> [Task directions]
Your answer is the lines below, exactly, from the one that contains "Some (e, w <|" through the one that contains "Context (k : kernel).", both included.

> [Stored data]
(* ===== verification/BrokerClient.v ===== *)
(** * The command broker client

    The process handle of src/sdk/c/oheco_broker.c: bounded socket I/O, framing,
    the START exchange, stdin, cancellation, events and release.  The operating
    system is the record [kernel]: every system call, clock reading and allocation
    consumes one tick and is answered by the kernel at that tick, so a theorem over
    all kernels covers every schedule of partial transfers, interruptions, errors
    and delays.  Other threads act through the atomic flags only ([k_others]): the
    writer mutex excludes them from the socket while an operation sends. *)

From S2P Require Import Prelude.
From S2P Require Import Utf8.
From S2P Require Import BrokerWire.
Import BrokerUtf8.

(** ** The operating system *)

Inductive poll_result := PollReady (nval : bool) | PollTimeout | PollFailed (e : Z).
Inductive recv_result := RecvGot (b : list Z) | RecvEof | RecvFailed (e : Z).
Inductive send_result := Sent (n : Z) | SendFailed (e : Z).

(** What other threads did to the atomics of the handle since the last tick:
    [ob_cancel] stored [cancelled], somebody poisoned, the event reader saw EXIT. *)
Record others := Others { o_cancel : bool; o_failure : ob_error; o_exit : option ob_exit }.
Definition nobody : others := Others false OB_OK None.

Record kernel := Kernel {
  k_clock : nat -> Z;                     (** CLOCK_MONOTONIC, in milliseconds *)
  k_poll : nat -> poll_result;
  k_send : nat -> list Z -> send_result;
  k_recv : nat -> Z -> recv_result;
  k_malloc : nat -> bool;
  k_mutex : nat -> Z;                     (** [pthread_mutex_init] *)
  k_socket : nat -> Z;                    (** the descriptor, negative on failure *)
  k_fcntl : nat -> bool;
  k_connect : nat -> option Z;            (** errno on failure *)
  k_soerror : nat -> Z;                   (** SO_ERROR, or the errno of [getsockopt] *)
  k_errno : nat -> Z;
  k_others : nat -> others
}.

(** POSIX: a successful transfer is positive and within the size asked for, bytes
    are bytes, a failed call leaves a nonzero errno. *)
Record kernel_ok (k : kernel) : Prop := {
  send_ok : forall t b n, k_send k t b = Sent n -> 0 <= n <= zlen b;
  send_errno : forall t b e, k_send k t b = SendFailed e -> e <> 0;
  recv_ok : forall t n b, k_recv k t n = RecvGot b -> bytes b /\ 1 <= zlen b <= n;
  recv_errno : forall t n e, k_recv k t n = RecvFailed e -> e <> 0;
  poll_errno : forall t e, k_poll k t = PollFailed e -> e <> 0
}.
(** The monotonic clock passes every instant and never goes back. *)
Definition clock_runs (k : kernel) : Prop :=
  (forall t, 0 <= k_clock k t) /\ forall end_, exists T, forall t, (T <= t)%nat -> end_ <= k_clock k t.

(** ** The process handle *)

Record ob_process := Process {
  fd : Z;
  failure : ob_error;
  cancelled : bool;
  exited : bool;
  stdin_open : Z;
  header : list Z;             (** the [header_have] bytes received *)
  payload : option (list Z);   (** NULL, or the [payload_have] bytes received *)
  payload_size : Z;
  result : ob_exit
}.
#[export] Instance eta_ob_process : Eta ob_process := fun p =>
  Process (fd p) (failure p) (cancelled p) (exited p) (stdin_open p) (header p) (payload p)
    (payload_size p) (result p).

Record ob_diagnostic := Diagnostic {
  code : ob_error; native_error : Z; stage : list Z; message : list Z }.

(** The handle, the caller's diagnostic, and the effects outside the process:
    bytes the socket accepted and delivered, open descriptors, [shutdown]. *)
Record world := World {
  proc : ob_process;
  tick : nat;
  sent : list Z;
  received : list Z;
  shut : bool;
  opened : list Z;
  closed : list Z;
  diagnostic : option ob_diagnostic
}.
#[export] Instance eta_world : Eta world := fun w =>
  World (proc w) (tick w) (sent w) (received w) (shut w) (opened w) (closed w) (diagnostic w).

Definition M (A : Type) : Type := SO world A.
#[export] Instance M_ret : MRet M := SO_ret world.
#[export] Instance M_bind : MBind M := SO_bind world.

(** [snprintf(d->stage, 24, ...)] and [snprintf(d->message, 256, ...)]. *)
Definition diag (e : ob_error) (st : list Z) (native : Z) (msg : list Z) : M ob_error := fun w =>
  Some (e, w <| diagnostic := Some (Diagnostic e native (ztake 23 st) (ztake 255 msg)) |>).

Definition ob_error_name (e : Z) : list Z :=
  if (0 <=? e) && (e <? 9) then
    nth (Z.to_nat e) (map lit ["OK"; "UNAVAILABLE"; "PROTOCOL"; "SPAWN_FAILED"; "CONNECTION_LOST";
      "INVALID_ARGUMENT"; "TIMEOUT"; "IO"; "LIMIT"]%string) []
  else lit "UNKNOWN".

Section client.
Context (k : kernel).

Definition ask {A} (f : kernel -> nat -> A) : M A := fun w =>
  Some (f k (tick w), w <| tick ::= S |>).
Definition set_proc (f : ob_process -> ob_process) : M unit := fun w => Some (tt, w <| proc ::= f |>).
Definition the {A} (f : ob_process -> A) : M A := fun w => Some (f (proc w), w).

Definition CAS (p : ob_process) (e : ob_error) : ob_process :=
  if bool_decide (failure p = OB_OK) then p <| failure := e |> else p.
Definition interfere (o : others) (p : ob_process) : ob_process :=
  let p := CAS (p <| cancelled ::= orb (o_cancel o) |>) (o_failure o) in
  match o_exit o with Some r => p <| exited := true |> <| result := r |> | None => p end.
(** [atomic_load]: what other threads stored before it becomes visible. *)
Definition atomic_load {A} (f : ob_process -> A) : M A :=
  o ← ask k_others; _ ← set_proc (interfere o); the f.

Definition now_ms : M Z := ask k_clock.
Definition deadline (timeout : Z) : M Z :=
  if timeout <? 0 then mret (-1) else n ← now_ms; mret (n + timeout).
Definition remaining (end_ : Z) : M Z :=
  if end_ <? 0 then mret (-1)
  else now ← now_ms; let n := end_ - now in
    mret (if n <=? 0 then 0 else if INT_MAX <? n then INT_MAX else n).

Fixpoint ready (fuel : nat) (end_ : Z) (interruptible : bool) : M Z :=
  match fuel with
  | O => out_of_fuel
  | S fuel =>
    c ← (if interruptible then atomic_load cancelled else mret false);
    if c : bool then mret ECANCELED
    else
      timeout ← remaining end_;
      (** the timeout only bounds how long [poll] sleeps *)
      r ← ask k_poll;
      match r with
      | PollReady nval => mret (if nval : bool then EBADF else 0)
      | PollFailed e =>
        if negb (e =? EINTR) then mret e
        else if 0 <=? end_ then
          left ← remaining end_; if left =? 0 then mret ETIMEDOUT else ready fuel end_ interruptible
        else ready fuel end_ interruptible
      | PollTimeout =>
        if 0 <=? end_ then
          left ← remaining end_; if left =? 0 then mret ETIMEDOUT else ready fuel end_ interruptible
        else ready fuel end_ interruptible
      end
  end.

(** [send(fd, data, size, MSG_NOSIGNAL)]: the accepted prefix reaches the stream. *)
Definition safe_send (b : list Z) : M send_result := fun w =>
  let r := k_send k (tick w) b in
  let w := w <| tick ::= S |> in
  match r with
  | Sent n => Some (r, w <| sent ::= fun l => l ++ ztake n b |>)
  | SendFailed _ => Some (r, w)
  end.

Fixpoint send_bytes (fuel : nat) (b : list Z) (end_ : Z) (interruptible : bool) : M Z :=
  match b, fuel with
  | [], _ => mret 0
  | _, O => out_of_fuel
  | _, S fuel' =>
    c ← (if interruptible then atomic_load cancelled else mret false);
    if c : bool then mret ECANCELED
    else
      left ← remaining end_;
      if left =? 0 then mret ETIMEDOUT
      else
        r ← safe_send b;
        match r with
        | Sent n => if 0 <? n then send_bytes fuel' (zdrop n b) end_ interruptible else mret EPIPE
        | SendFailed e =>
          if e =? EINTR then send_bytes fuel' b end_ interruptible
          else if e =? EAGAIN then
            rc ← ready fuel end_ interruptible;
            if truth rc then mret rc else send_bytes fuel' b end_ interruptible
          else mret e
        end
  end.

> [Exercise response]
  Some (e, w <| diagnostic := Some (Diagnostic e native (ztake 23 st) (ztake 255 msg)) |>).

Definition ob_error_name (e : Z) : list Z :=
  if (0 <=? e) && (e <? 9) then
    nth (Z.to_nat e) (map lit ["OK"; "UNAVAILABLE"; "PROTOCOL"; "SPAWN_FAILED"; "CONNECTION_LOST";
      "INVALID_ARGUMENT"; "TIMEOUT"; "IO"; "LIMIT"]%string) []
  else lit "UNKNOWN".

Section client.
Context (k : kernel).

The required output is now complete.